ABSTRACT

This essay is in honor of Paul Brand as our pre-eminent historian of the earliest centuries of the English legal profession. Canon lawyers in the thirteenth century and afterward wrote a great deal about their obligation to provide advocacy to widows, orphans, and the poor free of charge. In the king’s courts of common law, however, the evidence is far less abundant and far more equivocal. Historians of the early English legal profession, including Brand, have credited common lawyers with recognizing a similar obligation to donate their legal services for the poor. Literary sources, on the other hand, regularly condemned these medieval lawyers for refusing to say a syllable unless they were well paid.

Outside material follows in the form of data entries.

(** * round_dxf: corner rounding of closed DXF contours

    A shallow embedding of [round_dxf.py] and the properties of its fillet
    calculator, contour rebuilder and sanitizer.

    Numbers.  The script computes on Python floats.  They are modelled by the
    real numbers: [math.sqrt], [math.sin], [math.cos] are the real functions,
    [math.atan2] is the two-argument arctangent with values in (-PI, PI],
    [round(x, 3)] rounds to the nearest multiple of 1/1000 with ties to the
    even multiple, and a float division whose divisor is zero raises
    [ZeroDivisionError].  Signed zeros, overflow and the rounding error of
    the float operations are outside this model.

    Errors.  A Python exception is a [Raise] in the [result] monad.

    Drawing.  The modelspace is the list of its entities, in insertion
    order; [add_arc] and [add_line] append to it. *)

From Stdlib Require Import String Reals Lra Lia ZArith List Bool.
From Stdlib Require Import Zfloor.
Import ListNotations.

Open Scope R_scope.

(** ** Exceptions *)

Inductive exn : Type :=
| IndexError
| ZeroDivisionError.

Inductive result (A : Type) : Type :=
| Ok (a : A)
| Raise (e : exn).

Arguments Ok {A} a.
Arguments Raise {A} e.

Definition bind {A B : Type} (m : result A) (k : A -> result B) : result B :=
  match m with
  | Ok a => k a
  | Raise e => Raise e
  end.

Notation "x <- m ;; k" := (bind m (fun x => k))
  (at level 61, m at next level, right associativity).

(** ** Numeric primitives *)

Definition point : Type := (R * R)%type.
Definition point3 : Type := (R * R * R)%type.

(** Nearest integer, ties to the even one. *)
Definition round_half_even (x : R) : Z :=
  let f := Zfloor x in
  match total_order_T (x - IZR f) (1 / 2) with
  | inleft (left _) => f
  | inleft (right _) => if Z.even f then f else (f + 1)%Z
  | inright _ => (f + 1)%Z
  end.
(** * TrackSynchronizer (pkg/synchronizer/track.go)

    A shallow embedding of the per-track RTP synchronizer: the mapping of
    16-bit sequence numbers and 32-bit RTP timestamps to a presentation
    timeline, with sequence resets, timestamp unwrapping, synthetic frame
    insertion and sender-report drift correction.

    Conventions.
    - Go's fixed-width integers are [Z] with the wrap-around written out:
      [u16], [u32] for uint16/uint32 and [wrap64] for int64.
    - [time.Duration] is an int64 count of nanoseconds.
    - float64 is IEEE binary64, computed with the [spec_float] operations of
      the standard library at precision 53 and exponent bound 1024.
    - The receiver [t *TrackSynchronizer] and the packets [pkt *rtp.Packet]
      are mutated in place by the Go code; here every method returns the
      new track state and the new packet next to its Go results.
    - The mutex is held for the whole of every exported method, so each
      method is modelled as one atomic state transformer. *)

From Stdlib Require Import ZArith Lia Bool List String.
From Stdlib Require Import Floats.SpecFloat.
Import ListNotations.
Open Scope Z_scope.

(** ** Fixed-width integers *)

Module Int.

Definition u16 (z : Z) : Z := z mod 2 ^ 16.
Definition u32 (z : Z) : Z := z mod 2 ^ 32.
Definition wrap64 (z : Z) : Z := (z + 2 ^ 63) mod 2 ^ 64 - 2 ^ 63.

Definition is_u16 (z : Z) : Prop := 0 <= z < 2 ^ 16.
Definition is_u32 (z : Z) : Prop := 0 <= z < 2 ^ 32.
Definition is_i64 (z : Z) : Prop := - 2 ^ 63 <= z < 2 ^ 63.

End Int.
Import Int.

(** ** float64 *)

Module F64.

Definition prec : Z := 53.
Definition emax : Z := 1024.

Definition float64 := spec_float.

(** [float64(x)] for an integer [x]: round to nearest, ties to even. *)
Definition of_int (z : Z) : float64 := binary_normalize prec emax z 0 false.

Definition mul : float64 -> float64 -> float64 := SFmul prec emax.
Definition div : float64 -> float64 -> float64 := SFdiv prec emax.

(** [math.Round]: nearest integer, halves away from zero; zeros, infinities
    and NaN are returned as they are. *)
Definition Round (x : float64) : float64 :=
  match x with
  | S754_finite s m e =>
      if 0 <=? e then x
      else
        let d := 2 ^ (- e) in
        let q := Z.pos m / d in
        let r := Z.pos m mod d in
        let n := if d <=? 2 * r then q + 1 else q in
        binary_normalize prec emax (cond_Zopp s n) 0 s
  | _ => x
  end.
(** * BaiduPCS-Go: the upload task unit and the terminal task printer

    A shallow embedding of two files of the repository:

    - [taskframework], the task printer with the scroll-back block
      ([multiLineMsg]) and the [mask] field: the event handler [Update]
      and the redraw [Render] of [TaskPrinter], its loop [Start] and the
      functions that send on its channel; and the version of the printer
      that keeps a history of messages per task;
    - [pcsupload/upload_task_unit.go]: [prepareFile], [rapidUpload],
      [upload] and [Run] of [UploadTaskUnit].

    The printer is a pure state transformer that returns the text it
    prints. The task unit runs in a state monad over the task unit, the
    checkpoint store and the list of calls it makes to its collaborators;
    what the collaborators answer is given by a [World].

    Go [int] values are modelled as [Z]; none of the properties below
    depends on 64-bit wrap-around. Go strings are byte strings and are
    modelled by [string] (a list of bytes). *)

From Stdlib Require Import Ascii String.
From stdpp Require Import gmap strings list pretty.

Open Scope string_scope.
Open Scope list_scope.
Open Scope Z_scope.

(** ** Go library functions used by both packages *)

Module GoLib.

(** The line feed and escape bytes. *)
Definition LF : ascii := "010"%char.
Definition ESC : ascii := "027"%char.
Definition NL : string := String LF "".

(** [strings.Contains(s, substr)]. *)
Fixpoint Contains (s substr : string) : bool :=
  String.prefix substr s ||
  match s with
  | EmptyString => false
  | String _ rest => Contains rest substr
  end.

(** [strings.Split(s, "\n")]: the pieces between the line feeds; a string
    with [n] line feeds gives [n + 1] pieces. *)
Fixpoint SplitLF (s : string) : list string :=
  match s with
  | EmptyString => [""]
  | String c rest =>
      if Ascii.eqb c LF then "" :: SplitLF rest
      else match SplitLF rest with
           | piece :: pieces => String c piece :: pieces
           | [] => [String c ""]
           end
  end.

(** [strings.Repeat(" ", n)]. Go panics on a negative count; the callers
    below only pass positive counts. *)
Definition RepeatSpace (n : Z) : string :=
  string_of_list_ascii (repeat " "%char (Z.to_nat n)).

(** [%d] of [fmt.Sprintf]. *)
Definition FormatInt (n : Z) : string := pretty n.

(** Number of line feeds in a string: the number of terminal lines that
    printing the string completes. *)
Fixpoint CountLF (s : string) : nat :=
  match s with
  | EmptyString => O
  | String c rest => ((if Ascii.eqb c LF then 1 else 0) + CountLF rest)%nat
  end.

(** Number of spaces at the end of a string. *)
Fixpoint leadingSpaces (l : list ascii) : nat :=
  match l with
  | c :: rest => if Ascii.eqb c " "%char then S (leadingSpaces rest) else O
  | [] => O
  end.

Definition TrailingSpaces (s : string) : nat :=
  leadingSpaces (List.rev (list_ascii_of_string s)).

(** [path.Split]: the path is cut right after its last slash; without a
    slash the directory is empty. *)
Fixpoint pathSplit (s : string) : string * string :=
  match s with
  | EmptyString => ("", "")
  | String c rest =>
      let '(dir, file) := pathSplit rest in
      if decide (dir = "") then
        if Ascii.eqb c "/"%char then (String c "", file) else ("", String c file)
      else (String c dir, file)
  end.

(** [encoding/hex]. Bytes are numbers below 256. *)
Definition fromHexChar (c : ascii) : option Z :=
  let n := Z.of_nat (nat_of_ascii c) in
  if (48 <=? n) && (n <=? 57) then Some (n - 48)
  else if (97 <=? n) && (n <=? 102) then Some (n - 97 + 10)
  else if (65 <=? n) && (n <=? 70) then Some (n - 65 + 10)
  else None.

(** The bytes that [hex.Decode] has written when it returns: it stops at
    the first character that is not a hexadecimal digit and at a dangling
    last character. *)
Fixpoint hexDecodeList (l : list ascii) : list Z :=
  match l with
  | a :: b :: rest =>
      match fromHexChar a, fromHexChar b with
      | Some x, Some y => (x * 16 + y) :: hexDecodeList rest
      | _, _ => []
      end
  | _ => []
  end.

(** The first result of [hex.DecodeString]; the error is the second. *)
Definition hexDecodeString (s : string) : list Z :=
  hexDecodeList (list_ascii_of_string s).

Definition hexDigit (n : Z) : ascii :=
  ascii_of_nat (Z.to_nat (if n <? 10 then 48 + n else 97 + n - 10)).

(** [hex.EncodeToString]. *)
Definition hexEncodeToString (bs : list Z) : string :=
  string_of_list_ascii
    (flat_map (fun b => [hexDigit (Z.shiftr b 4); hexDigit (Z.land b 15)]) bs).

End GoLib.

(** ** Package taskframework: the task printer (second version) *)

Module TaskFramework.
Import GoLib.

Definition TaskWait : Z := 0.
Definition TaskRun : Z := 1.
Definition TaskDone : Z := 2.
Definition TaskFail : Z := 3.

Record Spinner := mkSpinner {
  Frames : list string;
  frame : Z
}.

(** [Dot]; the [FPS] field only drives the ticker and is left out. *)
Definition Dot : Spinner :=
  {| Frames := ["⣾"; "⣽"; "⣻"; "⢿"; "⡿"; "⣟"; "⣯"; "⣷"]; frame := 0 |}.

(** [TaskInfo] is declared in another file of the package; the printer
    reads its three fields. *)
Record TaskInfo := mkTaskInfo {
  id : string;
  retry : Z;
  maxRetry : Z
}.

Record taskState := mkTaskState {
  info : TaskInfo;
  stat : Z;
  msg : string
}.

(** The messages of [updateChan]; [otherMsg] stands for a value of any
    other dynamic type (the [default] branch of [Update]). *)
Inductive Msg :=
| quitMsg
| spinnerMsg
| statMsg (id : string) (stat : Z)
| taskMsg (id : string) (msg : string)
| otherMsg.

(** The render state of [TaskPrinter]. [wg], [ticker] and [updateChan]
    belong to the event loop and are not part of it. [mask] is [None] for
    the nil slice. *)
Record TaskPrinter := mkTaskPrinter {
  spinner : Spinner;
  quit : bool;
  idMap : gmap string nat;
  tasks : list taskState;
  multiLineMsg : string;
  mask : option (list Z)
}.

Definition NewTaskPrinter : TaskPrinter :=
  {| spinner := Dot; quit := false; idMap := ∅; tasks := [];
     multiLineMsg := ""; mask := None |}.

Definition SetTaskInfo (i : TaskInfo) (p : TaskPrinter) : TaskPrinter :=
  {| spinner := spinner p; quit := quit p;
     idMap := <[id i := length (tasks p)]> (idMap p);
     tasks := tasks p ++ [{| info := i; stat := TaskWait; msg := "初始化..." |}];
     multiLineMsg := multiLineMsg p; mask := mask p |}.

Definition SpinnerUpdate (s : Spinner) : Spinner :=
  {| Frames := Frames s; frame := frame s + 1 |}.

(** [Spinner.String]: [s.Frames[s.frame%len(s.Frames)]]. Go panics when
    [Frames] is empty; the constructor installs the eight frames of [Dot]. *)
Definition SpinnerString (s : Spinner) : string :=
  nth (Z.to_nat (Z.rem (frame s) (Z.of_nat (length (Frames s))))) (Frames s) "".

Definition setStat (v : Z) (t : taskState) : taskState :=
  {| info := info t; stat := v; msg := msg t |}.

Definition setMsg (m : string) (t : taskState) : taskState :=
  {| info := info t; stat := stat t; msg := m |}.

Definition withTasks (ts : list taskState) (p : TaskPrinter) : TaskPrinter :=
  {| spinner := spinner p; quit := quit p; idMap := idMap p; tasks := ts;
     multiLineMsg := multiLineMsg p; mask := mask p |}.
(** [v.key] on a value that is neither [null] nor [undefined]. *)
Definition get (key : string) (v : value) : value :=
  match v with
  | VObj ty loc range props =>
      if String.eqb key "type" then
        match ty with Some s => VStr s | None => VUndefined end
      else if String.eqb key "loc" then
        match loc with
        | Some r => VObj None None None
                      [("start"%string, loc_value (start r));
                       ("end"%string, loc_value (end_ r))]
        | None => VUndefined
        end
      else if String.eqb key "range" then
        match range with
        | Some (a, b) => VArr [VNum a; VNum b]
        | None => VUndefined
        end
      else match lookup key props with Some x => x | None => VUndefined end
  | VArr elems =>
      if String.eqb key "length" then VNum (Z.of_nat (List.length elems))
      else match index_of_key key with
           | Some i => nth i elems VUndefined
           | None => VUndefined
           end
  | VStr s =>
      if String.eqb key "length" then VNum (Z.of_nat (String.length s))
      else match index_of_key key with
           | Some i => match String.get i s with
                       | Some c => VStr (String c EmptyString)
                       | None => VUndefined
                       end
           | None => VUndefined
           end
  | _ => VUndefined
  end.
Lemma reshapedRank_blocked (attrs : ShuffleChannelsAttributes) :
  isBlockedLayout (layoutType attrs) = true -> reshapedRank attrs = axis attrs + 3.
Proof.
  unfold reshapedRank, int_of_bool. intros ->.
  destruct (bool_decide (spatialRank attrs = 0)); simpl; lia.
Qed.

Lemma reshapedRank_not_blocked (attrs : ShuffleChannelsAttributes) :
  isBlockedLayout (layoutType attrs) = false ->
  reshapedRank attrs
  = axis attrs + 2 + (if bool_decide (spatialRank attrs = 0) then 0 else 1).
Proof.
  unfold reshapedRank, int_of_bool. intros ->.
  destruct (bool_decide (spatialRank attrs = 0)); simpl; lia.
Qed.

Lemma finish_Ok (n : Z) (s o : Z -> Z) (X Y : list Z) (ds : Z) (p : PermuteParams) :
  0 <= n ->
  for_loop 0 n (fun i p =>
      o ← vec_get (order p) i;
      d ← vec_get (src_block_dims p) o;
      set_dst_block_dims i d p)
    (pstate n s zero o X Y ds) = Ok p ->
  p = pstate n s (fun k => s (o k)) o X Y ds
  /\ forall i, 0 <= i < n -> 0 <= o i < n.
Proof.
  intros Hn H. apply dst_loop in H as [-> Hr]; [|done]. split; [|done].
  unfold dst_state. apply pstate_ext; pointwise.
Qed.

Lemma finish_closed (n : Z) (s o : Z -> Z) (X Y : list Z) (ds : Z) :
  0 <= n -> (forall i, 0 <= i < n -> 0 <= o i < n) ->
  for_loop 0 n (fun i p =>
      o ← vec_get (order p) i;
      d ← vec_get (src_block_dims p) o;
      set_dst_block_dims i d p)
    (pstate n s zero o X Y ds)
  = Ok (pstate n s (fun k => s (o k)) o X Y ds).
Proof.
  intros Hn Hr.
  destruct (dst_loop n s zero o X Y ds Hn) as [Hfwd _].
  rewrite Hfwd by done. f_equal. unfold dst_state. apply pstate_ext; pointwise.
Qed.

Ltac closed_form :=
  unfold closed_dims, closed_order, decomposedAxis, channelDim;
  repeat match goal with
         | H : isBlockedLayout _ = _ |- _ => rewrite H
         | H : isChannelsLastLayout _ = _ |- _ => rewrite H
         | H : bool_decide _ = _ |- _ => rewrite H
         end;
  cbv beta iota zeta;
  repeat case_decide; try lia; try done.

Lemma buildParams_Ok (attrs : ShuffleChannelsAttributes) (p : PermuteParams) :
  buildParams attrs = Ok p ->
  p = closedParams attrs
  /\ one_of (layoutType attrs) [nCsp16c; nCsp8c; nspc; ncsp] = true
  /\ 0 <= axis attrs < Z.of_nat (length (srcDims attrs))
  /\ group attrs <> 0
  /\ (0 <= decomposedAxis attrs /\ decomposedAxis attrs + 1 < reshapedRank attrs)
  /\ (forall i, 0 <= i < reshapedRank attrs ->
        0 <= closed_order attrs i < reshapedRank attrs).
Proof.
  intros H. unfold buildParams in H.
  destruct (one_of (layoutType attrs) _) eqn:Hsupp; simpl in H; [|done].
  pose proof (reshapedRank_bounds attrs) as Hn.
  unfold vec_resize in H.
  destruct (decide (0 <= reshapedRank attrs)) as [Hn0|]; simpl in H; [|done].
  rewrite replicate_tab in H.
  apply bind_Ok in H as (extent & He & H). apply vec_get_entry in He as [-> Hax].
  apply bind_Ok in H as (gs & Hgs & H).
  unfold size_t_div in Hgs. destruct (decide (group attrs = 0)) as [|Hg]; [done|].
  injection Hgs as <-. fold (groupSize_of attrs) in H.
  apply bind_Ok in H as (sp & Hsp & H).
  assert (sp = spatialShapeSize_of attrs) as ->.
  { unfold spatialShapeSize_of. destruct (bool_decide (spatialRank attrs = 0)).
    - by injection Hsp. - by apply mul_dims_value. }
  clear Hsp.
  apply bind_Ok in H as (p1 & Hbranch & H).
  set (n := reshapedRank attrs) in *.
  set (X := tab zero n).
  change (mkParams _ _ _ _ _ _)
    with (pstate n zero zero zero X X (dataSize attrs)) in Hbranch.
  assert (p1 = pstate n (closed_dims attrs) zero (closed_order attrs) X X (dataSize attrs)
          /\ 0 <= decomposedAxis attrs /\ decomposedAxis attrs + 1 < n) as (-> & Hd).
  { unfold channelDim in *.
    destruct (isBlockedLayout (layoutType attrs)) eqn:Hb.
    - pose proof (reshapedRank_blocked attrs Hb) as Hn3. fold n in Hn3.
      apply bind_Ok in Hbranch as (blk & Hblk & Hbranch).
      assert (blk = blkSize_of attrs) as -> by (unfold blkSize_of; by rewrite Hblk).
      apply bind_Ok in Hbranch as (CB & HCB & Hbranch).
      apply vec_get_entry in HCB as [-> HCB].
      destruct (decide (axis attrs > 1)).
      + apply bind_Ok in Hbranch as (p2 & Hloop & Hbranch).
        apply blocked_loop in Hloop as (-> & ? & ?); [|lia..].
        revert Hbranch; run_step; intros [= <-];
          (split; [apply pstate_ext; closed_form; pointwise | closed_form]).
      + revert Hbranch. run_step. intros Hbranch.
        apply bind_Ok in Hbranch as (sp2 & Hsp2 & Hbranch).
        apply mul_dims_value in Hsp2 as ->.
        revert Hbranch; run_step; intros [= <-];
          (split; [apply pstate_ext; closed_form; pointwise | closed_form]).
    - pose proof (reshapedRank_not_blocked attrs Hb) as Hn3. fold n in Hn3.
      destruct (isChannelsLastLayout (layoutType attrs)) eqn:Hcl.
      + destruct (decide (axis attrs = 1)); [|destruct (decide (axis attrs > 1))].
        * revert Hbranch; run_step; intros [= <-];
            (split; [apply pstate_ext; closed_form; pointwise | closed_form]).
        * apply bind_Ok in Hbranch as (p2 & Hloop & Hbranch).
          apply channels_last_loop in Hloop as (-> & ?); [|lia..].
          revert Hbranch. destruct (bool_decide (spatialRank attrs = 0)) eqn:Hsr;
            run_step; intros [= <-];
            (split; [apply pstate_ext; closed_form; pointwise | closed_form]).
        * revert Hbranch; run_step; intros [= <-];
            (split; [apply pstate_ext; closed_form; pointwise | closed_form]).
      + apply bind_Ok in Hbranch as (p2 & Hloop & Hbranch).
        apply planar_loop in Hloop as (-> & ? & ?); [|lia..].
        revert Hbranch. destruct (bool_decide (spatialRank attrs = 0)) eqn:Hsr;
          run_step; intros [= <-];
          (split; [apply pstate_ext; closed_form; pointwise | closed_form]). }
  simpl in H.
  change (mkParams _ _ _ _ _ _)
    with (pstate n (closed_dims attrs) zero (closed_order attrs) (seqZ 0 n) (seqZ 0 n)
            (dataSize attrs)) in H.
  apply finish_Ok in H as [-> Hr]; [|done].
  done.
Qed.

Lemma bind_Ok_l {A B : Type} (a : A) (f : A -> outcome B) : Ok a ≫= f = f a.
Proof. done. Qed.

Lemma vec_back_value (v : list Z) :
  0 < Z.of_nat (length v) -> vec_back v = Ok (value (vec_back v)).
Proof.
  intros H. unfold vec_back. rewrite last_lookup.
  destruct (lookup_lt_is_Some_2 v (pred (length v))) as [x ->]; [lia | done].
Qed.

Lemma closed_order_range (attrs : ShuffleChannelsAttributes) (i : Z) :
  0 <= decomposedAxis attrs -> decomposedAxis attrs + 1 < reshapedRank attrs ->
  0 <= axis attrs ->
  0 <= i < reshapedRank attrs -> 0 <= closed_order attrs i < reshapedRank attrs.
Proof.
  pose proof (reshapedRank_bounds attrs) as Hn. revert Hn.
  unfold closed_order, decomposedAxis, channelDim.
  destruct (isBlockedLayout (layoutType attrs)),
           (isChannelsLastLayout (layoutType attrs)),
           (bool_decide (spatialRank attrs = 0));
    cbv beta iota zeta; intros Hn Hd1 Hd2 Ha Hi; revert Hd1 Hd2;
    unfold decomposed_order, copied_order, channels_last_order, upd, zero;
    repeat case_decide; lia.
Qed.
(* ===== verification/_CoqProject ===== *)
-Q . S2P
Prelude.v
Kernel.v
State.v
Sim.v
Pdma.v
PdmaSpec.v
UserRing.v
UserRingSpec.v
Gpio.v
GpioSpec.v
Exciter.v
Receiver.v
MockSpec.v
RfBlocks.v
TxRx.v
Ioctl.v
Block.v
IoctlSpec.v
Driver.v
Probe.v
Invariant.v
TxRxSpec.v
FaultSpec.v
Safety.v
Lifecycle.v
StateMachine.v
Termination.v
WorldSpec.v
SignalSpec.v
TxStream.v
Results.v
ProbeSpec.v
PdmaProbeSpec.v
Modules.v
Ieee.v
Dsp.v
DspSpec.v
Regs.v
Adf4351.v
Cmx991.v
RegsSpec.v
SynthSpec.v
MixerSpec.v
IeeeSpec.v
PllSpec.v
Library.v
LibrarySpec.v
RadioChips.v
Print.v
LibraryDriver.v
RadioSpec.v
SynthDriver.v
TuneSpec.v
ParamSpec.v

This paper examines the Year Book evidence for a professional obligation to plead for the poor before such an obligation was formalized in the 1490s by a statute for in forma pauperis proceedings and by establishment of a Court of Requests. Early fourteenth-century judges refused to waive pleading formalities for poor litigants, while late fourteenth-century judges were more disposed to do so. Fifteenth-century judges assigned counsel to poor litigants. Further insight is gained from the evidence that customary level of payment for lawyers’ services in these centuries by clients who could afford them was on a low-fee/high-volume basis. Finally, lawyers’ love of argument for its own sake, their sense of fairness, and their concern for reputation may have added to their incentives to serve the poor without charge.